And Paladin/Warpriest are mechanically distinct, and thematically distinct as well IMO. Paladins aren't actually defined by their deities, being instead empowered by the force of their own righteousness, they can be associated with Gods, but an atheist Paladin works too. An atheist Warpriest is also technically possible, but thematically really weird. For the most part, like Clerics,they are defined by being the champion of a specific deity.


You are not alone in your concerns- a lot of people have voiced similar opinions.

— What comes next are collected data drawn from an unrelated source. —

(* ===== verification/UiStream.v ===== *)
(** * The live stream of a team (store/ui_stream.go, httpapi/events_stream.go)

    The frames of a team: a frame for each of its tasks, task events, control events and log
    chunks. The handler behind GET /ui/v1/teams/{team_id}/stream reads, every fifty milliseconds,
    up to a hundred frames that come after its position and writes them to the WebSocket; the
    operations of the registry go on in between. The order of frames is that of their instants,
    which Executors and transactions set before they commit, so a frame can commit behind the
    position: the stream delivers every other frame once and in order, and never these. *)

From stdpp Require Import base gmap strings list sorting relations.
From S2P Require Import Prelude Paging Platform Tx Schema Store GoStrings LaunchTables ScopeToken Fixtures.
From S2P Require Import LaunchParams Secrets OpenEnv Claim Listener Admin Events Controls TaskLogs Lifecycle.
From S2P Require Import Durable ListHttp UiReads UiHttp UiProps Feed.
#[local] Open Scope Z_scope.

(* The order of the frames is decided as the order of their keys. *)
#[local] Remove Hints row_le_dec : typeclass_instances.

(** ** Frames *)

(** What jsonb_build_object puts together, or the payload of an event. *)
Inductive frame_data : Type :=
| DState (current_state : string)
| DPayload (payload : string)
| DControl (event_type status : string) (executor : option string) (payload : string)
| DLog (offset : Z) (stream content : string).

Record UIStreamFrame : Type := mkFrame {
  fr_id : string; fr_team : string; fr_type : string; fr_task : option string;
  fr_control : option string; fr_occurred_at : string; fr_data : frame_data }.

(** A row of the common table expression [frames]. *)
Record frame_row : Type := mkFrameRow {
  fw_id : string; fw_team : string; fw_type : string; fw_task : string;
  fw_control : option string; fw_at : Z; fw_data : frame_data }.

Definition task_frame (t : TaskRow) : frame_row :=
  mkFrameRow ("task_committed:" +:+ tk_id t) (tk_team t) "task_committed" (tk_id t) None
    (tk_ingested_at t) (DState (tk_state t)).
Definition event_frame (e : TaskEventRow) : frame_row :=
  mkFrameRow ("task_event:" +:+ te_id e) (te_team e) "task_event" (te_task e) None
    (te_occurred_at e) (DPayload (te_payload e)).
Definition control_frame (c : ControlEventRow) : frame_row :=
  mkFrameRow ("control_event:" +:+ ce_id c) (ce_team c) "control_event" (ce_task c)
    (Some (ce_control c)) (ce_occurred_at c)
    (DControl "task.control.requested" (ce_status c) (ce_executor c) (ce_payload c)).
Definition log_frame (l : LogChunkRow) : frame_row :=
  mkFrameRow ("task_log:" +:+ lc_id l) (lc_team l) "task_log" (lc_task l) None (lc_occurred_at l)
    (DLog (lc_offset l) (lc_stream l) (lc_content l)).

Definition frames (team : string) (d : DB) : list frame_row :=
  (task_frame <$> filter (λ t, tk_team t = team) (rows (db_tasks d))) ++
  (event_frame <$> filter (λ e, te_team e = team) (rows (db_task_events d))) ++
  (control_frame <$> filter (λ c, ce_team c = team) (rows (db_control_events d))) ++
  (log_frame <$> filter (λ l, lc_team l = team) (rows (db_logs d))).

Definition frame_key (r : frame_row) : UIAfter := (fw_at r, fw_id r).

(** The frames of a subscription: of the team, and of one task when it names one. *)
Definition subscribed (team task : string) (d : DB) : list frame_row :=
  filter (λ r, task = "" ∨ fw_task r = task) (frames team d).

(** Up to the loop: a refusal, a connection that is closed at once, or a stream with its team and
    task; or, without a repository, nothing until the client leaves. The upgrade can fail. *)
Inductive opening (F : Type) : Type :=
| Refused (status : Z) (code : string)
| Closed
| Waiting
| Streaming (team task : string) (s : stream F).
Arguments Refused {F}.
Arguments Closed {F}.
Arguments Waiting {F}.
Arguments Streaming {F}.

Section stream.
Context `{Collation, PgTime, TimeCodec}.

Definition render_frame (r : frame_row) : UIStreamFrame :=
  mkFrame (fw_id r) (fw_team r) (fw_type r) (Some (fw_task r)) (fw_control r)
    (format_rfc3339 (fw_at r)) (fw_data r).

Definition next_frames (team task : string) (c : UIAfter) (d : DB) : list frame_row :=
  take 100 (order_by (by_key pair_le frame_key)
    (filter (λ r, past (pg_ts c.1, c.2) (frame_key r)) (subscribed team task d))).

Definition ListUIStreamFrames (team task : string) (after : Z) (afterFrameID : string) :
    TxS (list UIStreamFrame) :=
  l <- query (ErrWrap "list UI stream frames") (next_frames team task (after, afterFrameID)) ;;
  ret (render_frame <$> l).

Definition frame_feed (team task : string) : feed frame_row UIStreamFrame :=
  mkFeed (subscribed team task) frame_key render_frame fr_occurred_at fr_id
    (ListUIStreamFrames team task).

(** The rows of a stream of task events, with their identifiers as they are. *)
Definition streamed_events (team task : string) (d : DB) : list TaskEventRow :=
  filter (λ e, te_team e = team ∧ (task = "" ∨ te_task e = task)) (rows (db_task_events d)).
Definition event_key (e : TaskEventRow) : UIAfter := (te_occurred_at e, te_id e).
Definition event_item (e : TaskEventRow) : TaskEvent :=
  mkEvent (te_id e) (te_team e) (te_task e) (Some (te_executor e)) (te_type e)
    (format_rfc3339 (te_occurred_at e)) (Some (te_payload e)).

Definition event_feed (team task : string) : feed TaskEventRow TaskEvent :=
  mkFeed (streamed_events team task) event_key event_item ev_occurred_at ev_id
    (λ after id, ListStreamTaskEvents team task (after, id)).

(** ** The handlers up to their loops *)

(** The origins the upgrader admits; [parse] is url.Parse with the scheme and the host name. *)
Definition allowLoopbackOrigin (parse : string → option (string * string)) (origin : string) : bool :=
  let origin := trim_space origin in
  if bool_decide (origin = "") then true
  else match parse origin with
       | Some (scheme, host) =>
           if bool_decide (scheme = "" ∨ host = "") then false
           else bool_decide (host ∈ ["127.0.0.1"; "::1"; "localhost"])
       | None => false
       end.

Definition uiStream (repo upgraded : bool) (team : string) (q : ui_query) (clock : Z) :
    opening UIStreamFrame :=
  match uiTeamID team with
  | None => Refused 404 "not_found"
  | Some id =>
      if negb repo then Refused 404 "not_found"
      else if negb upgraded then Closed
      else
        let task := trim_space (query_get q "task_id") in
        if negb (bool_decide (task = "")) && negb (validListingIdentifier task) then Closed
        else
          let rawAfter := trim_space (query_get q "after") in
          match (if bool_decide (rawAfter = "") then Some clock else parse_rfc3339 rawAfter) with
          | None => Closed
          | Some after =>
              let afterFrameID := trim_space (query_get q "after_frame_id") in
              if (200 <? String.length afterFrameID)%nat then Closed
              else Streaming id task (mkStream after afterFrameID [] true)
          end
  end.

1. Yes. With the Arcanist's ability to pilfer an entire bloodline, literally the only things sorcerers still have going for them are spells per day and the Razmiran Priest archetype. And spells per day pales as an advantage compared to more skill points, ability to change spells known each day, move action teleports, immediate action counterspells, and tons of other things. Easily my least favorite part of the ACG.

2. Barbarians do have some advantages, as Deadmanwalking said, but that list is getting pretty slim. The bloodrager's access to all the barbarian's tricks to some extent and spells along with some really nice bloodlines means that the bloodrager is a definite step up in most cases. However, I honestly really enjoy the bloodrager as a fun martial character with options, so I'm a little biased.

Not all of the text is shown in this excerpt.